With the rise of AI agents, an “invisible tax” is pressing down on the open web, fundamentally disrupting its economic foundation. This interference stems from the increasing asymmetry between the web’s contextual layer and execution layer: currently, AI agents extract data from ad-supported content sites (the contextual layer), providing convenience to users while systematically bypassing the revenue sources that support content creation (such as ads and subscriptions).

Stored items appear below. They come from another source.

(** ** Correlation *)






Lemma Qsquare_nonneg (a : Q) : (0 <= a * a)%Q.
Proof.
  destruct (Qlt_le_dec a 0) as [H|H].
  - assert (a * a == (- a) * (- a))%Q as -> by ring.
    apply Qmult_le_0_compat; lra.
  - by apply Qmult_le_0_compat.
Qed.

Lemma Qsum_squares_nonneg (m : Q) (l : list Q) :
  (0 <= Qsum ((λ x, (x - m) * (x - m)) <$> l))%Q.
Proof.
  induction l as [|x l IH]; [simpl; lra|].
  rewrite fmap_cons. unfold Qsum in *. cbn [foldr].
  set (t := foldr Qplus 0%Q _) in *.
  pose proof (Qsquare_nonneg (x - m)). lra.
Qed.

Lemma sq_deviation_nonneg (l : list Q) : (0 <= sq_deviation l)%Q.
Proof. apply Qsum_squares_nonneg. Qed.






(** ** Sorting a table *)

Lemma StronglySorted_reverse {A} (R : relation A) (l : list A) :
  StronglySorted R l → StronglySorted (flip R) (reverse l).
Proof.
  induction 1 as [|x l Hl IH Hx]; [constructor|].
  rewrite reverse_cons. apply StronglySorted_app_2; [|done|repeat constructor].
  intros a b Ha Hb. apply list_elem_of_singleton in Hb. subst b.
  rewrite elem_of_reverse in Ha. rewrite Forall_forall in Hx.
  unfold flip. by apply Hx.
Qed.

Lemma StronglySorted_filter {A} (R : relation A) (P : A → Prop)
  `{!∀ x, Decision (P x)} (l : list A) :
  StronglySorted R l → StronglySorted R (filter P l).
Proof.
  induction 1 as [|x l Hl IH Hx]; [constructor|].
  rewrite filter_cons. case_decide; [|done].
  constructor; [done|].
  rewrite Forall_forall in Hx |- *.
  intros y [_ Hy]%list_elem_of_filter. by apply Hx.
Qed.

Lemma filter_all {A} (P : A → Prop) `{!∀ x, Decision (P x)} (l : list A) :
  Forall P l → filter P l = l.
Proof.
  induction 1 as [|x l Hx Hl IH]; [done|].
  rewrite filter_cons, decide_True by done. by rewrite IH.
Qed.

Lemma filter_none {A} (P : A → Prop) `{!∀ x, Decision (P x)} (l : list A) :
  Forall (λ x, ¬ P x) l → filter P l = [].
Proof.
  induction 1 as [|x l Hx Hl IH]; [done|].
  by rewrite filter_cons, decide_False.
Qed.


Section sort_values.
Context {A : Type} (by_ : A → num).

Lemma keyed_linked (df : list A) : Forall (linked by_) (keyed by_ df).
Proof.
  unfold keyed. induction df as [|a df IH]; [constructor|].
  simpl. destruct (by_ a) as [q|] eqn:E; [|done].
  constructor; [done|apply IH].
Qed.

Lemma keyed_rows (df : list A) :
  (keyed by_ df).*2 = filter (λ a, ¬ is_nan (by_ a)) df.
Proof.
  unfold keyed. induction df as [|a df IH]; [done|].
  rewrite filter_cons. cbn [omap list_omap].
  destruct (by_ a) as [q|] eqn:E.
  - rewrite decide_True by (cbv; tauto). rewrite fmap_cons. by rewrite <- IH.
  - rewrite decide_False by (cbv; tauto). done.
Qed.


Lemma linked_rows_sorted (R : relation Q) (S : relation A) (l : list (Q * A)) :
  (∀ a b x y, by_ a = Fin x → by_ b = Fin y → R x y → S a b) →
  Forall (linked by_) l →
  StronglySorted (λ p1 p2, R p1.1 p2.1) l →
  StronglySorted S l.*2.
Proof.
  intros HRS Hl Hs. induction Hs as [|p l Hs IH Hp]; [constructor|].
  apply Forall_cons in Hl as [Hp1 Hl]. rewrite fmap_cons.
  constructor; [by apply IH|].
  rewrite Forall_fmap. rewrite Forall_forall in Hp, Hl |- *.
  intros p2 Hin. simpl. apply (HRS _ _ p.1 p2.1); [done| |by apply Hp].
  by apply Hl.
Qed.

Context (kind : sort_kind) (Hkind : sorts kind).

Lemma sorted_part_perm (ascending : bool) (l : list (Q * A)) :
  sorted_part kind ascending l ≡ₚ l.
Proof using Hkind.
  unfold sorted_part. destruct ascending.
  - apply (sorts_perm _ Hkind).
  - rewrite reverse_Permutation, (sorts_perm _ Hkind).
    apply reverse_Permutation.
Qed.

Lemma sorted_part_sorted (ascending : bool) (l : list (Q * A)) :
  StronglySorted
    (λ p1 p2, if ascending then (p1.1 <= p2.1)%Q else (p2.1 <= p1.1)%Q)
    (sorted_part kind ascending l).
Proof using Hkind.
  unfold sorted_part. destruct ascending.
  - apply (sorts_sorted _ Hkind).
  - apply (StronglySorted_reverse (λ p1 p2 : Q * A, (p1.1 <= p2.1)%Q)).
    apply (sorts_sorted _ Hkind).
Qed.

Lemma sort_values_perm (ascending : bool) (df : list A) :
  sort_values kind by_ ascending df ≡ₚ df.
Proof using Hkind.
  unfold sort_values. rewrite sorted_part_perm, keyed_rows.
  rewrite (Permutation_app_comm _ _).
  rewrite <- (filter_app_complement (λ a, is_nan (by_ a)) df) at 3.
  done.
Qed.

(** The rows picked by a test that no row without a key passes come out of
    [sort_values] in key order. *)
Lemma sort_values_filter_sorted (P : A → Prop) `{!∀ x, Decision (P x)}
  (ascending : bool) (df : list A) :
  (∀ a, P a → by_ a ≠ NaN) →
  StronglySorted
    (λ a b, if ascending then num_le (by_ a) (by_ b)
            else num_le (by_ b) (by_ a))
    (filter P (sort_values kind by_ ascending df)).
Proof using Hkind.
  intros HP. unfold sort_values. rewrite filter_app.
  rewrite (filter_none P (filter _ df)).
  2:{ apply Forall_forall. intros a [Ha _]%list_elem_of_filter HPa.
      apply (HP a HPa). by destruct (by_ a). }
  rewrite app_nil_r. apply StronglySorted_filter.
  assert (Hl : Forall (linked by_) (sorted_part kind ascending (keyed by_ df))).
  { rewrite sorted_part_perm. apply keyed_linked. }
  pose proof (sorted_part_sorted ascending (keyed by_ df)) as Hs.
  destruct ascending.
  - apply (linked_rows_sorted Qle); [|done..].
    by intros a b x y -> ->.
  - apply (linked_rows_sorted (flip Qle)); [|done..].
    by intros a b x y -> ->.
Qed.

End sort_values.

(** *** The two insertion sorts meet the guarantee *)

Section insertion.
Context {A : Type} (key : A → Q).

Lemma insert_sorted_perm (a : A) (l : list A) :
  insert_sorted key a l ≡ₚ a :: l.
Proof.
  induction l as [|b l IH]; [done|]. simpl.
  destruct (Qle_bool (key a) (key b)); [done|].
  rewrite IH. apply Permutation_swap.
Qed.

Lemma insert_sorted_sorted (a : A) (l : list A) :
  StronglySorted (λ x y, (key x <= key y)%Q) l →
  StronglySorted (λ x y, (key x <= key y)%Q) (insert_sorted key a l).
Proof.
  induction 1 as [|b l Hl IH Hb]; simpl; [repeat constructor|].
  destruct (Qle_bool (key a) (key b)) eqn:E.
  - apply Qle_bool_iff in E.
    constructor; [by constructor|]. constructor; [done|].
    eapply Forall_impl; [exact Hb|]. simpl. intros c Hc. lra.
  - assert (key b < key a)%Q as Hlt.
    { apply Qnot_le_lt. rewrite <- Qle_bool_iff. congruence. }
    constructor; [done|]. rewrite insert_sorted_perm.
    constructor; [lra|done].
Qed.

Lemma insert_sorted_filter (q : Q) (a : A) (l : list A) :
  filter (λ x, (key x == q)%Q) (insert_sorted key a l)
  = filter (λ x, (key x == q)%Q) (a :: l).
Proof.
  induction l as [|b l IH]; [done|]. cbn [insert_sorted].
  destruct (Qle_bool (key a) (key b)) eqn:E; [done|].
  assert (key b < key a)%Q as Hlt.
  { apply Qnot_le_lt. rewrite <- Qle_bool_iff. congruence. }
  rewrite (filter_cons _ b), IH, !filter_cons.
  destruct (decide (key a == q)%Q) as [Ha|Ha]; [|done].
  destruct (decide (key b == q)%Q) as [Hb|Hb]; [|done].
  exfalso. rewrite <- Ha in Hb. lra.
Qed.
End insertion.

Lemma insertion_sort_sorts : sorts insertion_sort.
Proof.
  split; intros A key l; unfold insertion_sort.
  - induction l as [|a l IH]; [done|]. simpl.
    by rewrite insert_sorted_perm, IH.
  - induction l as [|a l IH]; [constructor|]. simpl.
    by apply insert_sorted_sorted.
Qed.

Lemma insertion_sort_stable : stable insertion_sort.
Proof.
  intros A key l q. unfold insertion_sort.
  induction l as [|a l IH]; [done|]. simpl.
  rewrite insert_sorted_filter, !filter_cons. by rewrite IH.
Qed.


(** ** Insight Selector *)

Lemma positive_has_key (e : corr_row) : positive e.2 → e.2 ≠ NaN.
Proof. by destruct e as [c [q|]]. Qed.

Lemma negative_has_key (e : corr_row) : negative e.2 → e.2 ≠ NaN.
Proof. by destruct e as [c [q|]]. Qed.



Example top_factors_insertion_sort :
  top_positive insertion_sort tied_table
  = [("Hours_Studied", Fin (1 # 2)); ("Attendance", Fin (1 # 2))] ∧
  top_negative insertion_sort tied_table = [("Sleep_Hours", Fin (-1 # 4))].
Proof. split; vm_compute; reflexivity. Qed.
(** X5: answers the loop cannot read.  An exception of the status function
    goes through the loop; an answer without "status" raises KeyError; an
    answer FAILED without "errorMessage" raises KeyError as well, not the
    failure Exception.  No such call sleeps. *)
Theorem wait_unreadable_answer fuel self status_fn timeout_seconds sleep_time w :
  (∀ e w', status_fn w = (Raise e, w') →
     _wait_until_done repr_str (S fuel) self status_fn timeout_seconds sleep_time w =
       (Raise e, w'))
  ∧ (∀ d w', status_fn w = (Return (VDict d), w') → dict_get d "status" = None →
     _wait_until_done repr_str (S fuel) self status_fn timeout_seconds sleep_time w =
       (Raise (KeyError "status"), w'))
  ∧ (∀ d w', status_fn w = (Return (VDict d), w') →
     dict_get d "status" = Some (VStr "FAILED") → dict_get d "errorMessage" = None →
     _wait_until_done repr_str (S fuel) self status_fn timeout_seconds sleep_time w =
       (Raise (KeyError "errorMessage"), w')).
Proof.
  split; [|split].
  - intros e w' Hfn. rewrite wait_unfold, Hfn. reflexivity.
  - intros d w' Hfn Hst. rewrite wait_unfold, Hfn. cbn [getitem]. by rewrite Hst.
  - intros d w' Hfn Hst Hem. rewrite wait_unfold, Hfn. cbn [getitem].
    rewrite Hst, Hem. reflexivity.
Qed.

Lemma upsert_labels_creation_fails fuel self ids timeout_seconds w o s' e :
  ids ≠ [] →
  (o = Raise e ∨ ∃ res, o = Return res ∧ getitem res labels_mutation_name = Raise e) →
  execute_on (client self) labels_create_task_query_str
    (VDict [("modelRunId", VStr (uid self)); ("labelIds", ModelRunPy.ids ids)])
    (service w) = (o, s') →
  ∃ w', upsert_labels execute_on repr_str fuel self ids timeout_seconds w = (Raise e, w')
        ∧ service w' = s'
        ∧ executed w' = executed w ++
            [(labels_create_task_query_str,
              VDict [("modelRunId", VStr (uid self)); ("labelIds", ModelRunPy.ids ids)])]
        ∧ slept w' = slept w.
Proof.
  intros Hne Ho Hex. unfold upsert_labels.
  destruct ids as [|id ids]; [done|].
  destruct (Z.ltb_spec (Z.of_nat (length (id :: ids))) 1) as [Hlt|_];
    [cbn [length] in Hlt; lia|].
  unfold mbind, M_bind, bind, client_execute, lift. rewrite Hex.
  destruct Ho as [->|(res & -> & ->)]; eexists; (split; [reflexivity|done]).
Qed.

Lemma upsert_data_rows_creation_fails fuel self ids timeout_seconds w o s' e :
  ids ≠ [] →
  (o = Raise e ∨ ∃ res, o = Return res ∧ getitem res data_rows_mutation_name = Raise e) →
  execute_on (client self) data_rows_create_task_query_str
    (VDict [("modelRunId", VStr (uid self)); ("dataRowIds", ModelRunPy.ids ids)])
    (service w) = (o, s') →
  ∃ w', upsert_data_rows execute_on repr_str fuel self ids timeout_seconds w = (Raise e, w')
        ∧ service w' = s'
        ∧ executed w' = executed w ++
            [(data_rows_create_task_query_str,
              VDict [("modelRunId", VStr (uid self)); ("dataRowIds", ModelRunPy.ids ids)])]
        ∧ slept w' = slept w.
Proof.
  intros Hne Ho Hex. unfold upsert_data_rows.
  destruct ids as [|id ids]; [done|].
  destruct (Z.ltb_spec (Z.of_nat (length (id :: ids))) 1) as [Hlt|_];
    [cbn [length] in Hlt; lia|].
  unfold mbind, M_bind, bind, client_execute, lift. rewrite Hex.
  destruct Ho as [->|(res & -> & ->)]; eexists; (split; [reflexivity|done]).
Qed.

To prevent further decline of the open web (and to protect the diversity of content fueling AI), we need large-scale deployment of technological and economic solutions. These might include next-generation sponsored content, micro-attribution systems, or other innovative funding models. Existing AI licensing protocols have proven to be only short-term stopgaps, often compensating content creators only a small fraction of the revenue lost to AI traffic.

The web needs a new economic model where value can flow automatically. The most critical transition next year will be from static licensing to real-time usage-based compensation. This involves testing and scaling systems—possibly leveraging blockchain-supported micro-payments (nanopayments) and complex attribution standards—to automatically reward all entities contributing valuable information for AI agents to complete tasks successfully.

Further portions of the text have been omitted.